壮大なスケールの物語である「銀河英雄伝説」の世界観を題材にセキュリティを解説している。これまで、大きくキャラクターの異なる2人の主人公「ラインハルト・フォン・ローエングラム」と「ヤン・ウェンリー」の立ち位置やその主戦場となる「イゼルローン回廊」をめぐる攻撃側と防御側の動きについて述べた。
そのイゼルローン回廊に帝国が設置した軍事要塞である「イゼルローン要塞」は、ハードウェアとして非常に優秀な防御の仕組みであり、「難攻不落の要塞」と評しても良いものだった。しかし、だからこそ建設した帝国も、攻略を目指す同盟も、この要塞とその攻防に固執し続けた。そして、両陣営は10回以上の攻防を続けたことで膨大な犠牲者を出すに至った。今回は、そのような悲しい歴史を持つイゼルローン回廊と要塞の攻防戦全体をサイバー攻撃に絡めて述べていく。

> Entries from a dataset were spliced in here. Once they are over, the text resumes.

(* ===== verification/GoStd.v ===== *)
(** * The parts of the Go language and standard library the program uses

    Go strings are byte sequences: [string] (a list of 8-bit [ascii]) is used
    for them, [bytes] for [[]byte] values and for computations on the bytes.
    UTF-8 decoding follows [unicode/utf8] (an invalid byte decodes to U+FFFD
    with width one), [strings.TrimSpace] strips Unicode white space,
    [time.Time] is a number of nanoseconds since the zero time and
    [time.Duration] an [int64], and [float64] is [spec_float] with binary64
    parameters.  Case mapping outside ASCII is the interface [Unicode]. *)

From Stdlib Require Export SpecFloat.
From S2P Require Export Prelude.

Abbreviation bytes := (list ascii) (only parsing).

Definition B (s : string) : bytes := list_ascii_of_string s.
Definition S_ (l : bytes) : string := string_of_list_ascii l.

Lemma B_S_ l : B (S_ l) = l.
Proof. apply list_ascii_of_string_of_list_ascii. Qed.
Lemma S_B s : S_ (B s) = s.
Proof. apply string_of_list_ascii_of_string. Qed.

Lemma B_inj s t : B s = B t → s = t.
Proof. intros H. by rewrite <- (S_B s), <- (S_B t), H. Qed.

Lemma B_app s t : B (s +:+ t) = B s ++ B t.
Proof. induction s as [|c s IH]; simpl; [done|]. unfold B in *. simpl. by rewrite IH. Qed.

Lemma string_app_nil_r s : s +:+ "" = s.
Proof. apply B_inj. by rewrite B_app, app_nil_r. Qed.
Lemma string_app_assoc s t u : s +:+ (t +:+ u) = (s +:+ t) +:+ u.
Proof. apply B_inj. by rewrite !B_app, app_assoc. Qed.
(* ===== verification/ParserFacts.v ===== *)
(** * Facts about the request parser: termination

    Every parsing function consumes at least one token when it succeeds and
    never runs out of the fuel it is given. *)

From S2P Require Export Parser.

(** Unfolding equations of the mutual fixpoints. *)
Section equations.
Context {D : Type} `{TokenSource D} (ctx : N → option audit_err) (maxDepth : Z).

Lemma skipValue_S n depth (c : cursor D) :
  skipValue ctx maxDepth (S n) depth c =
    if (maxDepth <? depth)%Z then (Err ErrJSONDepth, c) else
    match token ctx c with
    | (Err e, c) => (Err e, c)
    | (Ok (TDelim delimiter), c) => skipDelimited ctx maxDepth n delimiter depth c
    | (Ok _, c) => (Ok tt, c)
    end.
Proof. done. Qed.

Lemma skipDelimited_S n delimiter depth (c : cursor D) :
  skipDelimited ctx maxDepth (S n) delimiter depth c =
    if (maxDepth <? depth)%Z then (Err ErrJSONDepth, c)
    else if bool_decide (delimiter = chr_lbrace) then skipObject ctx maxDepth n ∅ depth c
    else if bool_decide (delimiter = chr_lbracket) then skipArray ctx maxDepth n depth c
    else (Err ErrInvalidJSON, c).
Proof. done. Qed.

Lemma skipObject_S n seen depth (c : cursor D) :
  skipObject ctx maxDepth (S n) seen depth c =
    if more c then
      match objectKey ctx seen c with
      | (Err e, c) => (Err e, c)
      | (Ok (_, seen), c) =>
          match skipValue ctx maxDepth n (depth + 1) c with
          | (Err e, c) => (Err e, c)
          | (Ok _, c) => skipObject ctx maxDepth n seen depth c
          end
      end
    else expect_end ctx chr_rbrace c.
Proof. done. Qed.

Lemma skipArray_S n depth (c : cursor D) :
  skipArray ctx maxDepth (S n) depth c =
    if more c then
      match skipValue ctx maxDepth n (depth + 1) c with
      | (Err e, c) => (Err e, c)
      | (Ok _, c) => skipArray ctx maxDepth n depth c
      end
    else expect_end ctx chr_rbracket c.
Proof. done. Qed.
End equations.

Section progress.
Context {D : Type} `{TokenSourceLaws D}.
Context (sha256_hex : string → string).
Context (ctx : N → option audit_err) (maxDepth : Z).
Context (ctx_ok : ∀ k, ctx k ≠ Some OutOfFuel).

Abbreviation size := (cursor_size (D:=D)).
Abbreviation cres A := (result audit_err A * cursor D)%type.

(** On success some input was consumed; an error is a real one. *)
Definition progress {A} (c0 : cursor D) (r : cres A) : Prop :=
  match r with
  | (Ok _, c) => size c < size c0
  | (Err e, c) => e ≠ OutOfFuel ∧ size c ≤ size c0
  end.

Definition as_cres {A} (p : A * option audit_err * cursor D) : cres A :=
  match p with
  | (v, None, c) => (Ok v, c)
  | (_, Some e, c) => (Err e, c)
  end.

Lemma token_progress c : progress c (token ctx c).
Proof.
  unfold token, progress, cursor_size. pose proof (ctx_ok (tokens c + 1)).
  destruct (ctx (tokens c + 1)) as [e|]; [split; [congruence|simpl; lia]|].
  destruct (src_token (decoder c)) as [[t d]|e] eqn:E; simpl.
  - by apply src_token_size in E.
  - split; [done|lia].
Qed.

Lemma wrapJSONError_fuel e : e ≠ OutOfFuel → wrapJSONError (Some e) ≠ OutOfFuel.
Proof. by destruct e. Qed.

Ltac finish :=
  repeat match goal with H : _ ∧ _ |- _ => destruct H end;
  simpl in *; try (split; [auto using wrapJSONError_fuel; congruence|]); lia.

Lemma objectKey_progress seen c : progress c (objectKey ctx seen c).
Proof.
  unfold objectKey. pose proof (token_progress c) as Ht. unfold progress in *.
  destruct (token ctx c) as [[[]|] c']; try case_bool_decide; try finish; done.
Qed.

Lemma expect_end_progress d c : progress c (expect_end ctx d c).
Proof.
  unfold expect_end. pose proof (token_progress c) as Ht. unfold progress in *.
  destruct (token ctx c) as [[t|e] c']; [case_bool_decide; finish|].
  destruct Ht. split; [by apply wrapJSONError_fuel|lia].
Qed.

Lemma progress_weaken {A} c c0 (r : cres A) :
  size c < size c0 → progress c r → progress c0 r.
Proof. unfold progress. destruct r as [[]]; [lia|intros ? []; split; [done|lia]]. Qed.

Lemma skip_progress n :
  (∀ depth c, 3 * size c + 1 ≤ n → progress c (skipValue ctx maxDepth n depth c)) ∧
  (∀ d depth c, 3 * size c + 3 ≤ n → progress c (skipDelimited ctx maxDepth n d depth c)) ∧
  (∀ seen depth c, 3 * size c + 2 ≤ n → progress c (skipObject ctx maxDepth n seen depth c)) ∧
  (∀ depth c, 3 * size c + 2 ≤ n → progress c (skipArray ctx maxDepth n depth c)).
Proof.
  induction n as [|n (IHv & IHd & IHo & IHa)]; [repeat split; intros; lia|].
  repeat split; intros; simpl.
  - destruct (_ <? _)%Z; [by split|].
    pose proof (token_progress c) as Ht.
    destruct (token ctx c) as [[[dl|s|s|b|]|e] c']; try done.
    apply (progress_weaken c'); [done|]. apply IHd. unfold progress in Ht. lia.
  - destruct (_ <? _)%Z; [by split|].
    repeat case_bool_decide; [apply IHo; lia|apply IHa; lia|by split].
  - destruct (more c); [|apply expect_end_progress].
    pose proof (objectKey_progress seen c) as Hk.
    destruct (objectKey ctx seen c) as [[[k seen']|e] c1]; [|done]. simpl in Hk.
    assert (progress c1 (skipValue ctx maxDepth n (depth + 1) c1)) as Hv by (apply IHv; lia).
    destruct (skipValue _ _ _ _ _) as [[[]|e] c2]; simpl in Hv; [|split; [tauto|lia]].
    apply (progress_weaken c2); [lia|]. apply IHo. lia.
  - destruct (more c); [|apply expect_end_progress].
    assert (progress c (skipValue ctx maxDepth n (depth + 1) c)) as Hv by (apply IHv; lia).
    destruct (skipValue _ _ _ _ _) as [[[]|e] c2]; [|done]. simpl in Hv.
    apply (progress_weaken c2); [lia|]. apply IHa. lia.
Qed.

Context (F : nat).
Abbreviation enough c := (3 * size c + 3 ≤ F).

Lemma skipValue_progress depth c :
  enough c → progress c (skipValue ctx maxDepth F depth c).
Proof. intros. apply skip_progress. lia. Qed.
Lemma skipDelimited_progress d depth c :
  enough c → progress c (skipDelimited ctx maxDepth F d depth c).
Proof. intros. by apply skip_progress. Qed.

(** Close a goal about a call whose continuation skips a delimited value. *)
Ltac skip_case c' :=
  match goal with
  | |- context [skipDelimited ctx maxDepth F ?d ?k c'] =>
      let Hd := fresh "Hd" in
      assert (progress c' (skipDelimited ctx maxDepth F d k c')) as Hd
        by (apply skipDelimited_progress; simpl in *; lia);
      destruct (skipDelimited ctx maxDepth F d k c') as [[[]|] ?]; simpl in *;
      [lia|split; [tauto|lia]]
  end.

Lemma stringValue_progress depth c :
  enough c → progress c (stringValue ctx maxDepth F depth c).
Proof.
  intros HF. unfold stringValue. pose proof (token_progress c) as Ht.
  destruct (token ctx c) as [[[dl|s|s|b|]|e] c']; try done. skip_case c'.
Qed.

Lemma parseInstructions_progress c :
  enough c → progress c (as_cres (parseInstructions sha256_hex ctx maxDepth F c)).
Proof.
  intros HF. unfold parseInstructions. pose proof (token_progress c) as Ht.
  destruct (token ctx c) as [[[dl|s|s|b|]|e] c']; try done. skip_case c'.
Qed.

Lemma block_loop_progress n seen b c :
  enough c → size c < n → progress c (block_loop ctx maxDepth F n seen b c).
Proof.
  revert seen b c. induction n as [|n IH]; intros seen b c HF Hn; simpl; [lia|].
  destruct (more c).
  - pose proof (objectKey_progress seen c) as Hk.
    destruct (objectKey ctx seen c) as [[[key seen']|e] c1]; [|done]. simpl in Hk.
    assert (∀ k, progress c1 (stringValue ctx maxDepth F k c1)) as Hs
      by (intros; apply stringValue_progress; lia).
    assert (∀ k, progress c1 (skipValue ctx maxDepth F k c1)) as Hv
      by (intros; apply skipValue_progress; lia).
    specialize (Hs 5%Z). specialize (Hv 5%Z).
    destruct (key =? _)%string; [|destruct (key =? _)%string].
    1-2: destruct (stringValue _ _ _ _ _) as [[[s v]|e] c2]; simpl in Hs;
         [apply (progress_weaken c2); [lia|apply IH; lia]|split; [tauto|lia]].
    destruct (skipValue _ _ _ _ _) as [[[]|e] c2]; simpl in Hv;
      [apply (progress_weaken c2); [lia|apply IH; lia]|split; [tauto|lia]].
  - pose proof (expect_end_progress chr_rbrace c) as He.
    by destruct (expect_end _ _ _) as [[[]|] c2].
Qed.

Lemma parseContentBlock_progress c :
  enough c → progress c (parseContentBlock ctx maxDepth F c).
Proof.
  intros HF. unfold parseContentBlock. pose proof (token_progress c) as Ht.
  destruct (token ctx c) as [[[dl|s|s|b|]|e] c']; try done. simpl in Ht.
  case_bool_decide; [|skip_case c'].
  pose proof (block_loop_progress F ∅ (mk_block "" "" false false false false) c') as Hb.
  destruct (block_loop _ _ _ _ _ _ _) as [[b|e] c2]; simpl in Hb.
  - destruct (_ || _); simpl; lia.
  - split; [apply Hb; lia|]. destruct Hb; lia.
Qed.

Lemma content_loop_progress n s inv c :
  enough c → size c < n → progress c (content_loop ctx maxDepth F n s inv c).
Proof.
  revert s inv c. induction n as [|n IH]; intros s inv c HF Hn; simpl; [lia|].
  destruct (more c).
  - pose proof (parseContentBlock_progress c HF) as Hb.
    destruct (parseContentBlock _ _ _ _) as [[[[t r] v]|e] c1]; [|done]. simpl in Hb.
    destruct (_ || _); (apply (progress_weaken c1); [lia|apply IH; lia]).
  - pose proof (expect_end_progress chr_rbracket c) as He.
    by destruct (expect_end _ _ _) as [[[]|] c2].
Qed.

Lemma parseContent_progress c :
  enough c → progress c (as_cres (parseContent sha256_hex ctx maxDepth F c)).
Proof.
  intros HF. unfold parseContent. pose proof (token_progress c) as Ht.
  destruct (token ctx c) as [[[dl|s|s|b|]|e] c']; try done. simpl in Ht.
  case_bool_decide; [|skip_case c'].
  pose proof (content_loop_progress F "" false c') as Hb.
  destruct (content_loop _ _ _ _ _ _ _) as [[[t inv]|e] c2]; simpl in Hb.
  - destruct inv; simpl; lia.
  - split; [apply Hb; lia|]. destruct Hb; lia.
Qed.

Lemma item_loop_progress n seen cs r c :
  enough c → size c < n →
  progress c (as_cres (item_loop sha256_hex ctx maxDepth F n seen cs r c)).
Proof.
  revert seen cs r c. induction n as [|n IH]; intros seen cs r c HF Hn; simpl; [lia|].
  destruct (more c).
  - pose proof (objectKey_progress seen c) as Hk.
    destruct (objectKey ctx seen c) as [[[key seen']|e] c1]; [|done]. simpl in Hk.
    destruct (key =? _)%string.
    + pose proof (parseContent_progress c1) as Hb.
      destruct (parseContent _ _ _ _ _) as [[f [e|]] c2]; simpl in Hb.
      * split; [apply Hb; lia|]. destruct Hb; lia.
      * apply (progress_weaken c2); [lia|apply IH; lia].
    + pose proof (skipValue_progress 3 c1) as Hb.
      destruct (skipValue _ _ _ _ _) as [[[]|e] c2]; simpl in Hb.
      * apply (progress_weaken c2); [lia|apply IH; lia].
      * split; [apply Hb; lia|]. destruct Hb; lia.
  - pose proof (expect_end_progress chr_rbrace c) as He.
    destruct (expect_end _ _ _) as [[[]|] c2]; [|done]. by destruct cs.
Qed.

Lemma parseInputItem_progress c :
  enough c → progress c (as_cres (parseInputItem sha256_hex ctx maxDepth F c)).
Proof.
  intros HF. unfold parseInputItem. pose proof (token_progress c) as Ht.
  destruct (token ctx c) as [[[dl|s|s|b|]|e] c']; try done. simpl in Ht.
  case_bool_decide; [|skip_case c'].
  apply (progress_weaken c'); [lia|apply item_loop_progress; lia].
Qed.

Lemma input_loop_progress n i r c :
  enough c → size c < n →
  progress c (as_cres (input_loop sha256_hex ctx maxDepth F n i r c)).
Proof.
  revert i r c. induction n as [|n IH]; intros i r c HF Hn; simpl; [lia|].
  destruct (more c).
  - destruct (i =? 1)%N.
    + pose proof (parseInputItem_progress c HF) as Hb.
      destruct (parseInputItem _ _ _ _ _) as [[f [e|]] c2]; [done|]. simpl in Hb.
      apply (progress_weaken c2); [lia|apply IH; lia].
    + pose proof (skipValue_progress 2 c HF) as Hb.
      destruct (skipValue _ _ _ _ _) as [[[]|e] c2]; [|done]. simpl in Hb.
      apply (progress_weaken c2); [lia|apply IH; lia].
  - pose proof (expect_end_progress chr_rbracket c) as He.
    by destruct (expect_end _ _ _) as [[[]|] c2].
Qed.

Lemma parseInput_progress c :
  enough c → progress c (as_cres (parseInput sha256_hex ctx maxDepth F c)).
Proof.
  intros HF. unfold parseInput. pose proof (token_progress c) as Ht.
  destruct (token ctx c) as [[[dl|s|s|b|]|e] c']; try done. simpl in Ht.
  case_bool_decide; [|skip_case c'].
  apply (progress_weaken c'); [lia|apply input_loop_progress; lia].
Qed.

Lemma parse_member_progress p key c :
  enough c → progress c (as_cres (parse_member sha256_hex ctx maxDepth F p key c)).
Proof.
  intros HF. unfold parse_member.
  destruct (key =? _)%string; [|destruct (key =? _)%string; [|destruct (key =? _)%string]].
  - pose proof (parseInstructions_progress c HF) as Hb.
    by destruct (parseInstructions _ _ _ _ _) as [[f [e|]] c2].
  - pose proof (parseInput_progress c HF) as Hb.
    by destruct (parseInput _ _ _ _ _) as [[f [e|]] c2].
  - pose proof (stringValue_progress 1 c HF) as Hb.
    destruct (stringValue _ _ _ _ _) as [[[m v]|e] c2]; [|done].
    by destruct (_ || _).
  - pose proof (skipValue_progress 1 c HF) as Hb.
    by destruct (skipValue _ _ _ _ _) as [[[]|e] c2].
Qed.

Lemma top_loop_progress n seen p c :
  enough c → size c < n →
  progress c (as_cres (top_loop sha256_hex ctx maxDepth F n seen p c)).
Proof.
  revert seen p c. induction n as [|n IH]; intros seen p c HF Hn; simpl; [lia|].
  destruct (more c).
  - pose proof (objectKey_progress seen c) as Hk.
    destruct (objectKey ctx seen c) as [[[key seen']|e] c1]; simpl in Hk.
    + pose proof (parse_member_progress p key c1) as Hb.
      destruct (parse_member _ _ _ _ _ _ _) as [[p' [e|]] c2]; simpl in Hb.
      * split; [apply wrapJSONError_fuel, Hb; lia|]. destruct Hb; lia.
      * apply (progress_weaken c2); [lia|apply IH; lia].
    + destruct Hk. split; [by apply wrapJSONError_fuel|simpl; lia].
  - pose proof (expect_end_progress chr_rbrace c) as He.
    by destruct (expect_end _ _ _) as [[[]|] c2].
Qed.

Lemma parse_document_fuel c :
  enough c → (parse_document sha256_hex ctx maxDepth F c).2 ≠ Some OutOfFuel.
Proof.
  intros HF. unfold parse_document. pose proof (token_progress c) as Ht.
  destruct (token ctx c) as [[t|e] c1]; simpl in Ht.
  - destruct (negb _); [done|].
    pose proof (top_loop_progress F ∅ initial_parsed c1) as Hl.
    destruct (top_loop _ _ _ _ _ _ _ _) as [[p [e|]] c2]; simpl in Hl.
    + simpl. intros [= ->]. destruct Hl; [lia|lia|done].
    + destruct (src_at_eof _); [|done]. by destruct (SelectField p).
  - simpl. intros [= He]. apply wrapJSONError_fuel in He; tauto.
Qed.
End progress.
Lemma input_loop_spec l n i r rest k :
  fits (concat (map tokens_of l) ++ TDelim chr_rbracket :: rest) → length l < n →
  outcome (as_cres (input_loop sha256_hex ctx0 maxDepth F n i r
                      (C (concat (map tokens_of l) ++ TDelim chr_rbracket :: rest) k)))
    (forallb (value_ok maxDepth 2) l)
    (if (i <=? 1)%N then
       match l !! N.to_nat (1 - i) with Some it => item_spec sha256_hex it | None => r end
     else r) rest.
Proof.
  revert n i r k. induction l as [|v l IH]; intros n i r k HF Hn;
    (destruct n as [|n]; [simpl in Hn; lia|]).
  - cbn [map concat app input_loop]. rewrite more_rbracket, expect_end_cons.
    destruct (i <=? 1)%N; done_outcome.
  - cbn [map concat forallb length] in *. rewrite <- app_assoc in *. cbn [input_loop].
    rewrite more_value.
    assert (fits (concat (map tokens_of l) ++ TDelim chr_rbracket :: rest)) as HF2
      by (rewrite length_app in HF; lia).
    pose proof (parseInputItem_spec v _ k HF) as Hc.
    pose proof (skip_ok v 2 _ k HF) as Hv. unfold outcome in Hc, Hv.
    destruct (N.eqb_spec i 1) as [->|Hi].
    + destruct (value_ok maxDepth 2 v); rewrite ?andb_true_l, ?andb_false_l.
      * destruct Hc as [k' Hc].
        destruct (parseInputItem _ _ _ _ _) as [[f [e|]] c]; simplify_eq/=.
        eapply outcome_value; [|apply IH; [done|lia]]. done.
      * destruct Hc as (e & c & Hc).
        destruct (parseInputItem _ _ _ _ _) as [[f [e'|]] c']; simplify_eq/=. done_outcome.
    + destruct (value_ok maxDepth 2 v); rewrite ?andb_true_l, ?andb_false_l.
      * destruct Hv as [k' ->].
        eapply outcome_value; [|apply IH; [done|lia]]. intros _.
        destruct (N.leb_spec (i + 1) 1), (N.leb_spec i 1); try lia; [|done].
        replace i with 0%N by lia. done.
      * destruct Hv as (e & c & ->). done_outcome.
Qed.

Lemma parseInput_spec v rest k :
  fits (tokens_of v ++ rest) →
  outcome (as_cres (parseInput sha256_hex ctx0 maxDepth F (C (tokens_of v ++ rest) k)))
    (value_ok maxDepth 1 v) (input_spec sha256_hex v) rest.
Proof.
  intros HF. unfold parseInput.
  destruct v as [|b|s|s|l|l]; try scalar 1%Z.
  - rewrite array_tokens, token_cons, bool_decide_true by done.
    rewrite array_tokens in HF. simpl length in HF. pose proof (values_length l).
    cbn [value_ok]. replace (1 <=? maxDepth)%Z with true by lia. rewrite andb_true_l.
    eapply outcome_value; [|apply input_loop_spec; rewrite ?length_app in *; simpl in *; lia].
    intros _. done.
  - rewrite object_tokens, token_cons, bool_decide_false by done. skip_composite.
Qed.

(** *** The top-level object *)

Definition member_step (p : Parsed.t) (kv : string * json) : Parsed.t :=
  if (kv.1 =? "instructions")%string
  then Parsed.set_Instructions p (instructions_spec sha256_hex kv.2)
  else if (kv.1 =? "input")%string then Parsed.set_Input1 p (input_spec sha256_hex kv.2)
  else if (kv.1 =? "model")%string then Parsed.set_Model p (model_spec kv.2)
  else p.

Lemma parse_member_spec p key v rest k :
  fits (tokens_of v ++ rest) →
  outcome (as_cres (parse_member sha256_hex ctx0 maxDepth F p key (C (tokens_of v ++ rest) k)))
    (value_ok maxDepth 1 v) (member_step p (key, v)) rest.
Proof.
  intros HF. unfold parse_member, member_step. cbn [fst snd].
  pose proof (parseInstructions_spec v rest k HF) as H1.
  pose proof (parseInput_spec v rest k HF) as H2.
  pose proof (stringValue_spec v 1 rest k ltac:(lia) HF) as H3.
  pose proof (skip_ok v 1 rest k HF) as H4. unfold outcome in *.
  destruct (key =? _)%string; [|destruct (key =? _)%string; [|destruct (key =? _)%string]].
  - destruct (parseInstructions _ _ _ _ _) as [[f [e|]] c]; destruct (value_ok maxDepth 1 v);
      naive_solver.
  - destruct (parseInput _ _ _ _ _) as [[f [e|]] c]; destruct (value_ok maxDepth 1 v);
      naive_solver.
  - destruct (value_ok maxDepth 1 v); [|destruct H3 as (e & c & ->); simpl; eauto].
    destruct H3 as [k' ->]. exists k'. unfold model_spec.
    destruct v; cbn [string_spec fst snd negb orb]; try done.
    destruct (256 <? slen s)%Z eqn:E; simpl.
    + by replace (slen s <=? 256)%Z with false by lia.
    + replace (slen s <=? 256)%Z with true by lia. by destruct (validMetadataText s).
  - destruct (value_ok maxDepth 1 v); [destruct H4 as [k' ->]|destruct H4 as (e & c & ->)];
      simpl; eauto.
Qed.

Lemma top_loop_spec l n seen p rest k :
  fits (member_tokens l ++ TDelim chr_rbrace :: rest) → length l < n →
  outcome (as_cres (top_loop sha256_hex ctx0 maxDepth F n seen p
                      (C (member_tokens l ++ TDelim chr_rbrace :: rest) k)))
    (fresh_keys seen (map fst l) && forallb (λ kv, value_ok maxDepth 1 kv.2) l)
    (fold_left member_step l p) rest.
Proof.
  revert n seen p k. induction l as [|[key v] l IH]; intros n seen p k HF Hn;
    (destruct n as [|n]; [simpl in Hn; lia|]).
  - cbn [map concat app top_loop]. rewrite more_rbrace, expect_end_cons. done_outcome.
  - cbn [map concat fst snd app forallb fresh_keys length fold_left] in *.
    rewrite <- app_assoc in *. simpl length in HF. cbn [top_loop].
    rewrite more_key, objectKey_cons. case_bool_decide; [done_outcome|]. simpl negb.
    rewrite andb_true_l.
    assert (fits (tokens_of v ++ member_tokens l ++ TDelim chr_rbrace :: rest)) as HF1 by lia.
    assert (fits (member_tokens l ++ TDelim chr_rbrace :: rest)) as HF2
      by (rewrite length_app in HF1; lia).
    pose proof (parse_member_spec p key v _ (k + 1) HF1) as Hm. unfold outcome in Hm.
    destruct (value_ok maxDepth 1 v); rewrite ?andb_true_l, ?andb_false_l, ?andb_false_r.
    + destruct Hm as [k' Hm].
      destruct (parse_member _ _ _ _ _ _ _) as [[p' [e|]] c]; simplify_eq/=.
      apply IH; [done|lia].
    + destruct Hm as (e & c & Hm).
      destruct (parse_member _ _ _ _ _ _ _) as [[p' [e'|]] c']; simplify_eq/=.
      done_outcome.
Qed.

Lemma member_fold l p :
  nodupb (map fst l) = true →
  fold_left member_step l p =
    Parsed.mk
      (from_option_json (instructions_spec sha256_hex) (Parsed.Instructions p)
         (assoc "instructions" l))
      (from_option_json (input_spec sha256_hex) (Parsed.Input1 p) (assoc "input" l))
      (Parsed.Selected p) (Parsed.SelectedName p)
      (from_option_json model_spec (Parsed.Model p) (assoc "model" l)).
Proof.
  revert p. induction l as [|[key v] l IH]; intros p Hn; [by destruct p|].
  rewrite <- fresh_keys_nodupb in Hn. cbn [map fst fresh_keys] in Hn.
  apply andb_true_iff in Hn as [_ Hn].
  pose proof (fresh_assoc key ∅ l Hn) as Hfresh.
  cbn [fold_left]. rewrite IH.
  2:{ apply nodupb_NoDup. by apply fresh_keys_spec in Hn as []. }
  cbn [assoc]. unfold member_step. cbn [fst snd].
  destruct (String.eqb_spec key "instructions") as [->|];
    [|destruct (String.eqb_spec key "input") as [->|];
      [|destruct (String.eqb_spec key "model") as [->|]]];
    rewrite ?Hfresh; try done.
Qed.
End refinement.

銀河英雄伝説では、「銀河帝国」(以下、帝国)と「自由惑星同盟」(以下、同盟)の両陣営が長きにわたり戦争を続けている。しかし、実のところ両陣営が戦争をする理由がほとんどない。なぜなら、両陣営は、それぞれの領内でのみ経済活動を行っており、それで国家が成立しているからだ。客観的に見て、領外に進出しなければ存亡の危機に陥ってしまうような状況ではない。例外的に「フェザーン自治領」を経由した交易などはあるものの、両陣営はあくまで独立した存在だ。
それでも、両陣営は帝国が同盟の存在を認識した瞬間から長い戦争を続けている。その理由はイデオロギーの違いだ。帝国には、現実世界の古代~中世のように皇帝がいて、その皇帝による専制君主制だ。一方の同盟は、共和制民主主義の政治体制を敷いている。この政治体制の違いだけで100年以上戦争を続けているのだ。
イデオロギー的には、専制君主制が悪政をして民衆が苦しんでいる描写も見られることから、読者は同盟の政治体制にシンパシーを持つ人が多いと思われる。しかし、同盟政府も現代の日本や世界の政治以上に腐敗している状況が散見されるのだ。結局、現代の世界がそうであるように、銀河英雄伝説においても両陣営は、自分たちの主義主張を相手に押し付けたいという欲望のままに戦争を始め、惰性のようにそれを続けているだけなのかもしれない。